On Wed, Dec 10, 2008 at 1:34 PM, Aaron Boodman <[EMAIL PROTECTED]> wrote:
> On Wed, Dec 10, 2008 at 12:09 PM, [EMAIL PROTECTED]
> <[EMAIL PROTECTED]> wrote:
>>
>> Ojan brought this up before, but I think it's a good idea, so I'll
>> evangelize it some more.  Instead of requiring the extension developer
>> to come up with an extension ID (com.google.myextension), use
>> templating to automatically substitute a guaranteed unique ID where
>> needed.  The template substitution would be done in the browser
>> process before we handed the script off to a renderer. Examples:
>> -  img.src = "${EXTENSION_URL}/foo.gif";
>> -  var extension = new chromium.Extension("${EXTENSION_ID}");
>
> It is a good idea. Part of the reason I brought back the short ID was
> we found two places it was useful (here, and as a name for
> directories) and I was worried we were going to keep coming up with
> examples like that. Also, it seems like using a public key as an ID is
> overkill in case we ever have SSL-served extensions.
>
> On the other hand, there is a lot of charm to only having the public
> key as an identifier in the case of packaged extensions. And I'm not
> that concerned about the escaping issues.
>
> Let me think on it some more. Erikkay -- any thoughts on this?

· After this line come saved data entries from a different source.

(* ===== verification/Iteration.v ===== *)
(** * Iterating on a cluster

    The composition of the kernels' iteration ([MaiterKernel2::run_iter],
    kernel/kernel.h) with the exchange of updates between the workers: a run
    interleaves iterations of any rows of any workers with flushes and
    deliveries in any order.  For kernels that propagate values along edges
    and combine them idempotently the result is characterised: whenever
    nothing is buffered, under way or left to absorb, the values are the least
    solution of the edge constraints. *)
From S2P Require Import Prelude Float StringPiece Probe Table SampleKernel DeltaTable StateTable GlobalTable Cluster Cache FlatStore Maiter Worker Loading Examples.

Create HintDb below.

(** A kernel that propagates along edges: the accumulation is idempotent,
    [process_delta_v] is the inherited empty one, and what [g_func] sends makes
    up for the growth of the value along every edge. *)
Class PropagationLaws (K V D : Type) `{!IterateKernel K V D} := {
  targets : D -> list K;
  edge : K -> D -> K -> V -> V;
  accumulate_idem : forall a, accumulate (K := K) (D := D) a a = a;
  process_keeps : forall k d v data, process_delta_v (K := K) (D := D) k d v data = (d, v, data);
  edge_sent : forall k d v data j, j ∈ targets data ->
    exists x, (j, x) ∈ g_func k d (accumulate (K := K) (D := D) v d) data [] /\
      let e := edge k data j (accumulate (K := K) (D := D) v d) in
      let b := accumulate (K := K) (D := D) (edge k data j v) x in
      accumulate (K := K) (D := D) e b = b
}.

Module Iteration.
Import GlobalTable.
Section Iteration.
Context {K V D : Type} `{Countable K} `{!Hashable K}.
Context `{!ValueInit K} `{!ValueInit V} `{!ValueInit D}.
Context `{!IterateKernel K V D} `{!Sharder K} `{!Marshal K} `{!Marshal V}.
Variable bufmsg : Z.
Variable wire_size : KVPairData -> Z.
(** The adjacency data of a vertex, as the store returns it. *)
Variable adj : K -> D.
Abbreviation cluster := (Cluster.t (K := K) (V := V) (D := D)).
Implicit Types (c : cluster) (tb : GlobalTable.t (K := K) (V := V) (D := D)).

(** One step of one worker: an iteration of the row in bucket [p] of its shard
    [i], or a step that exchanges updates. *)
Inductive istep : cluster -> cluster -> Prop :=
  | istep_exchange c c' : Cluster.step bufmsg wire_size c None c' -> istep c c'
  | istep_iterate ws ms w tb i p s x tb' ms' :
      ws !! w = Some tb -> partitions_ tb !! i = Some (State s) ->
      StateTable.buckets_ s !! p = Some x -> in_use x = true ->
      Maiter.run_iter bufmsg wire_size tb (Z.of_nat i) (Z.of_nat p) (adj (bk x)) = Ok (tb', ms') ->
      istep (Cluster.mk ws ms) (Cluster.mk (<[w := tb']> ws) (ms ++ ms')).
Inductive isteps : cluster -> cluster -> Prop :=
  | isteps_refl c : isteps c c
  | isteps_next c1 c2 c3 : istep c1 c2 -> isteps c2 c3 -> isteps c1 c3.

Section Runs.
Context `{!AccumulateLaws K V D} `{!MarshalLaws K} `{!MarshalLaws V} `{!PropagationLaws K V D}.
Context (owners : list Z).
Hypothesis representable_accumulate : forall a b : V,
  representable a -> representable b -> representable (accumulate (K := K) (D := D) a b).
Hypothesis representable_default : representable (default_v (K := K) (V := V) (D := D)).
Hypothesis representable_sent : forall k d v j x,
  representable d -> representable v -> (j, x) ∈ g_func (V := V) k d v (adj k) [] -> representable j /\ representable x.

#[local] Notation "a ⊕ b" := (oadd (K := K) (D := D) a b) (at level 50, left associativity).

(** ** The order of the accumulation, with "nothing" at the bottom *)
Definition below (a b : option V) : Prop := a ⊕ b = b.
#[local] Notation "a ⊑ b" := (below a b) (at level 70).

Lemma oadd_idem (a : option V) : a ⊕ a = a.
Proof. destruct a; cbn; [|done]. f_equal. apply accumulate_idem. Qed.
Lemma below_refl a : a ⊑ a.
Proof. apply oadd_idem. Qed.
Lemma below_trans a b e : a ⊑ b -> b ⊑ e -> a ⊑ e.
Proof. unfold below. intros E1 E2. by rewrite <- E2, oadd_assoc, E1. Qed.
Lemma below_l a b : a ⊑ a ⊕ b.
Proof. unfold below. by rewrite oadd_assoc, oadd_idem. Qed.
Lemma below_r a b : b ⊑ a ⊕ b.
Proof. rewrite oadd_comm. apply below_l. Qed.
Lemma below_lub a b e : a ⊑ e -> b ⊑ e -> a ⊕ b ⊑ e.
Proof. unfold below. intros E1 E2. by rewrite <- oadd_assoc, E2, E1. Qed.
Lemma below_mono a b e f : a ⊑ b -> e ⊑ f -> a ⊕ e ⊑ b ⊕ f.
Proof.
  intros H1 H2. apply below_lub; eapply below_trans; [exact H1|apply below_l|exact H2|apply below_r].
Qed.
Lemma below_antisym a b : a ⊑ b -> b ⊑ a -> a = b.
Proof. unfold below. intros E1 E2. by rewrite <- E1, oadd_comm, E2. Qed.
#[local] Hint Resolve below_refl below_l below_r below_lub below_mono : below.
(* ===== verification/Rpc.v ===== *)
(** * The network thread: util/rpc.h, util/rpc.cc

    Each process has a [NetworkThread]: requests to send wait in
    [pending_sends_] until its thread posts them with [Isend], arriving packets
    go to a queue for each tag and source or to a registered callback, which
    the thread answers.  The MPI library is modelled by what its standard
    promises: between two processes packets arrive in the order in which they
    were posted, and a completed request is one whose packet has left.  A
    message is a parameter [M] with its serialisation; statistics, logging and
    profiling are left out. *)
From S2P Require Import Prelude StringPiece.

Module Rpc.
Definition kMaxHosts : Z := 512.
Definition kMaxMethods : Z := 64.
(** [MPI::ANY_SOURCE]. *)
Definition ANY_SOURCE : Z := -1.

(** [Header]: one [bool]. *)
Definition header (is_reply : bool) : cstr := [char_of (if is_reply then 1 else 0)].
(** [((Header* )&data[0])->is_reply]. *)
Definition is_reply (data : cstr) : bool :=
  match data with [] => false | c :: _ => negb (uchar c =? 0) end.

Record RPCInfo := { rpc_source : Z; rpc_dest : Z; rpc_tag : Z }.
Record RPCRequest := { target : Z; rpc_type : Z; failures : Z; payload : cstr }.

Section Rpc.
(** Protocol messages, and the state of the rest of the process, which the
    callbacks read and write. *)
Context {M App : Type}.
Variable AppendToString : M -> cstr.
Variable ParseFromArray : cstr -> M.

(** The two constructors of [RPCRequest]. *)
Definition RPCRequest_msg (tgt method : Z) (ureq : M) (h : bool) : RPCRequest :=
  {| target := tgt; rpc_type := method; failures := 0; payload := header h ++ AppendToString ureq |}.
Definition RPCRequest_empty (tgt method : Z) (h : bool) : RPCRequest :=
  {| target := tgt; rpc_type := method; failures := 0; payload := header h |}.

(** A call of [Send(dst, method, msg)]. *)
Definition outgoing : Type := Z * Z * M.
Definition outgoing_request (x : outgoing) : RPCRequest := RPCRequest_msg x.1.1 x.1.2 x.2 false.

(** [CallbackInfo].  [req] and [resp] are objects that all the calls of the
    callback share; a call reads [req], may send messages of its own and leaves
    its answer in [resp]. *)
Record CallbackInfo := {
  ci_req : M; ci_resp : M;
  ci_call : App -> RPCInfo -> M -> M -> outcome (App * M * list outgoing);
  spawn_thread : bool
}.

(** [threads] are the callbacks that run in threads of their own and have not
    run yet; [app_state] is the state of the rest of the process. *)
Record NetworkThread := mk {
  id_ : Z; world_size : Z; running : bool;
  callbacks_ : list (option CallbackInfo);
  pending_sends_ : list RPCRequest;
  active_sends_ : list RPCRequest;
  requests : gmap (Z * Z) (list cstr);
  replies : gmap (Z * Z) (list cstr);
  threads : list RPCInfo;
  app_state : App
}.
Implicit Types nt : NetworkThread.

In general, my preference would be to have a single id for the
extension.  Multiple id's seem to always end in pain and hurting.  We
already have one id that we know we have to have - the public key.
This is what we're going to use for autoupdate and blacklisting.
However, the public key is far too unwieldy for general use in
referring to the extension in code and on the filesystem.  Even with
templating, it would wind up expanding the underlying URL to something
that would likely break some assertions.  Given this, I think we need
a second id.  The reason we went with the com.example.myextension
style id is that it's more in keeping with the purpose of this id
which is to be the simple, user-friendly, human readable version.  Why
introduce yet another wacky unreadable guid-based id when we don't
have to? I don't think it's too much trouble to ask the developer to
come up with an id that's unique in this scheme.

Unfortunately, I also think we couldn't do templating even if we
wanted to.  What if you want to have multiple extensions that
cooperate with each other?  They need a way to refer to each other.